05/30/2017 at 04:21 •
The reversing of the encoded number comes from the following assumptions:
- Colors are often "saturated", often very close to zero or close to max, few "pastels" between 25% and 75%
- This is reinforced when a block is adjusted for minimum and maximum values : at least one sample will be 0 and another will be max (which ?)
- The "very high and very low" scenario also happens with relative/delta/differential coding where hopefully there are mostly low-amplitude values, and the positive values wrap around to very high values. Low amplitudes with negative values will use fewer bits
- The reversal at the middle is totally arbitrary. Nobody can be sure that these heuristics will happen "most of the time".
- This reversal could be under-efficient with different kinds of data sets.
- The amplitude reversal requires a subtraction in the critical datapath, which slows things down (a bit).
The "safe answer" is to say : measure and compare various scenarii. But there is a catch: with no reversal, there is still something to compute, in this case a-S.
Considering that S=a+b we get a-S=a-a-b=-b
Oh wait, we have a negative number now ?
If there is no reversal, there still is some computation ( -x = ~x +1 and incrementation is faster than full addition but not by significantly much)
05/27/2017 at 04:14 •
The algorithm presented on the project description is, in fact, a special case where both addends have the same range.
In the colorspace decomposition algorithm however, there are 3 addends, with the same boundaries but the intermediary sum Cgb has twice the range of the R component. Combining R and Cgb creates a new set of problems...
First : one addend's boundary is larger than the other. The algorithm requires a clear ordering to work, so we must swap the operands in a preliminary step, if the order is not respected.
0 ≤ a ≤ m, 0 ≤ b ≤ n, 1) initial setup: S = a + b, l = m + n 2) operand swap: if (m < n) then swap (a, b), swap (m, n) fi
(edit 20170607: removed o and p because they were useless)Now that it's out of our way, we can focus on what to do with these data and what happens to them.
Let's focus on the data table of the Project Details Page.
What this amount to, is: a square of side n, cut in half at the diagonal (that corresponds to S==n). One half of the square has a normal numbering of the columns, the other half has a reverse numbering.
What happens when m > n ?
In a geometric sense, this amounts to cutting the square at the S=m diagonal and moving the lower/reversed part away from the higher part, creating a new zone between them.
The diagonal of the square is the place where two things happen:
- the operand is reversed: a becomes m-a
- the range of a is also reversed
However when the limits are different, these two things do not happen at the same place anymore.
- The reversal of a must occur at the middle of the rectangle, so there are as many direct codes as there are reversed codes.

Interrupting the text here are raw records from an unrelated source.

(** A batch insert binds the values of each row once and in the order of the rows, the
    timestamps of each row read for it, over statements that stay within the parameter
    limit of the dialect. *)
Theorem insert_many_binds_each_row_once (db : RdbmsClient W Tx) e es w t cols vals t1 vs t2 :
  accepts db ->
  row_at e t = (Done (Ok (cols, vals)), t1) ->
  (0 < length cols <= max_params_per_stmt (lookup (dialect_ db)))%nat ->
  rows_at (length cols) (e :: es) t1 = Some (vs, t2) ->
  exists n w' reqs,
    insert_many clock (logged db) (e :: es) ((w, []), t) = (Done (Ok n), ((w', reqs), t2)) /\
    concat (map params_of reqs) = concat vs /\ length vs = S (length es) /\
    Forall (fits (max_params_per_stmt (lookup (dialect_ db)))) reqs.
Proof.
  intros Hacc He Hcols Hrows. unfold insert_many, bind. rewrite insert_parts_row, He.
  destruct cols as [|c cs] eqn:Ec; [simpl in Hcols; lia|]. rewrite <- Ec in *. clear Ec c cs.
  cbn [logged dialect_]. set (max := max_params_per_stmt (lookup (dialect_ db))) in *.
  set (sizes := split_chunks (length (e :: es)) (chunk_size max (length cols))).
  destruct (insert_chunks_send db cols (Nat.max 1 (chunk_size max (length cols))) (slices sizes (e :: es)) 0 w [] t1 vs t2)
    as (n & w' & reqs & Hrun & Hp & Hf); [done| | |].
  - rewrite slices_concat; [done|apply split_chunks_sum].
  - apply slices_bound, split_chunks_bound.
  - exists n, w', reqs. split; [|split; [done|split]].
    + destruct cols; [simpl in Hcols; lia|]. exact Hrun.
    + by apply rows_at_count in Hrows.
    + eapply Forall_impl; [exact Hf|]. intros r Hr. unfold fits in *. etransitivity; [exact Hr|].
      apply chunk_size_bound; lia.
Qed.

(** On MySQL, whose client names the column of [SELECT LAST_INSERT_ID()] after its
    expression, an insert fails with an unknown column after the row has been written: the
    key is read under the name of the primary key. *)
Theorem mysql_insert_loses_the_key (db : RdbmsClient W Tx) e w t cols vals t' n w' :
  dialect_ db = MySql -> PK <> "LAST_INSERT_ID()" ->
  row_at e t = (Done (Ok (cols, vals)), t') ->
  (forall ins, perform_ db (ExecuteThenQuery ins vals "SELECT LAST_INSERT_ID()") w
     = (Ok (Rows [({["LAST_INSERT_ID()" := VNumber (number_of_i64 n)]} : gmap string Value)]), w')) ->
  insert clock db e (w, t) = (Done (Err (UnknownColumn PK)), (w', t')).
Proof.
  intros Hd Hpk He Hdb. unfold insert, bind. rewrite insert_parts_row, He, Hd. cbn [lookup mysql_spec insert_plan].
  unfold mysql_insert_plan, rows. rewrite Hdb. unfold ret, read_returned_pk, Page.read_i64.
  by rewrite lookup_singleton_ne.
Qed.

End Limits.

Section Select.
Context `{JN : JsonNumber} {JT : JsonText}.

(** The queries a program can build without [filter_raw] and [join], whose text goes into
    the statement as it is. *)
Inductive builds (m : EntityMeta) : forall s, Query m s -> Prop :=
| B_new : builds m _ (new m)
| B_with s q names : builds m s q -> builds m s (with_relations names q)
| B_trashed s q : builds m s q -> builds m s (set_with_trashed q)
| B_order s q q' c d : builds m s q -> order_by c d q = Ok q' -> builds m s q'
| B_limit s q n : builds m s q -> builds m s (set_limit n q)
| B_offset s q n : builds m s q -> builds m s (set_offset n q)
| B_filter s q q' c o v : builds m s q -> Query.filter c o v q = Ok q' -> builds m _ q'.

Definition declared (m : EntityMeta) (c : string) : Prop := column m c <> None.

(** A condition on a declared column, with an infix operator where it has one. *)
Definition sound (m : EntityMeta) (e : Expr) : Prop :=
  match e with
  | Cmp c o _ => declared m c /\ as_sql o <> ""
  | In_ c _ _ | Null c _ => declared m c
  | Raw _ => False
  end.

Lemma check_declared m c u : check_column m c = Ok u -> declared m c.
Proof. unfold check_column, declared. by destruct (column m c). Qed.

Lemma builds_sound m s (q : Query m s) :
  builds m s q ->
  Forall (sound m) (filters q) /\ Forall (fun o => declared m (o_column o)) (orders q) /\ joins q = [] /\
  (s = Filtered -> filters q <> []).
Proof.
  induction 1 as [|s q names Hb (Hf & Ho & Hj & Hn)|s q Hb (Hf & Ho & Hj & Hn)|s q q' c d Hb (Hf & Ho & Hj & Hn) E
    |s q n Hb (Hf & Ho & Hj & Hn)|s q n Hb (Hf & Ho & Hj & Hn)|s q q' c o v Hb (Hf & Ho & Hj & Hn) E]; [by repeat split; try constructor|done|done| |done|done|].
  - unfold order_by in E. destruct (check_column m c) as [u|] eqn:Ec; [|done]. injection E as <-. cbn [filters orders joins].
    split_and!; [done| |done|done]. apply Forall_app. split; [done|]. repeat constructor. by eapply check_declared.
  - unfold Query.filter in E. destruct (check_column m c) as [u|] eqn:Ec; [|done]. apply check_declared in Ec. cbn in E.
    destruct (filter_expr c o v) as [e|] eqn:Ee; [|done]. injection E as <-. cbn [push_filter filters orders joins].
    split_and!; [|done|done|intros _; by destruct (filters q)]. apply Forall_app. split; [done|]. repeat constructor.
    destruct o, v; cbn in Ee; simplify_eq; cbn; done.
Qed.

(** *** What a statement may be made of *)

Definition KEYWORDS : list string :=
  [""; "SELECT "; "COUNT(*) AS "; " FROM "; " WHERE "; " AND "; ", "; " ORDER BY "; " "; "ASC"; "DESC"; "="; "<>"; "<";
   "<="; ">"; ">="; "LIKE"; "NOT "; "IN ("; ")"; " IS NULL"; " IS NOT NULL"; "1 = 1"; "1 = 0"; " LIMIT "; " OFFSET ";
   "TOP ("; ") "; " ORDER BY (SELECT NULL)"; " ROWS"; " FETCH NEXT "; " ROWS ONLY"].

(** The names of an entity: its table, its columns and the column of soft deletes; and the
    alias of a count. *)
Definition named (m : EntityMeta) (c : string) : Prop :=
  c = m_table m \/ declared m c \/ soft_delete (flags m) = Some c \/ c = COUNT_ALIAS.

This does not occur at n or m, but in the middle:
if ( S > l/2) then a = l/2 - a; fi
- The range decreases at S>m, increases at S≤n, but between these bounds, it does not change: there is a saturation region.
if (S < n) then range = S (increase) else if (S > m) then range = l - S (decrease) else range = n (saturate) fi fi
These tests can be run in parallel, but also in series, because the conditions are co-dependent: n < l/2 < m. The code segments can be merged:
3) Reversal: if (S ≤ l/2) then range = S else range = l - S a = l/2 - a fi 4) saturation if (range > n) range = n fi
Of course, the decoding is symmetrical, it reuses the same formulas to compute the requested range and adjust a.
This general algorithm works for m=n, and the special case presented in the main page is just an optimisation and simplification. The special case is faster and more compact but the general case is more powerful and potentially more efficient.
In the context of 3R, when m != n, the trivial approach for encoding one of the data is to send the one with the smallest range. The above algorithm goes further:
- it reverses the encoded number, which makes it easier eventual further entropy coding steps
- it reduces the range of the encoded number, when it is known to not exceed an implicit limit.
Taken together, these elements significantly increase the packing density with no pathological case or increase of the original data (to be demonstrated). These improvements would be impossible without the knowledge of the respective limits of the operands.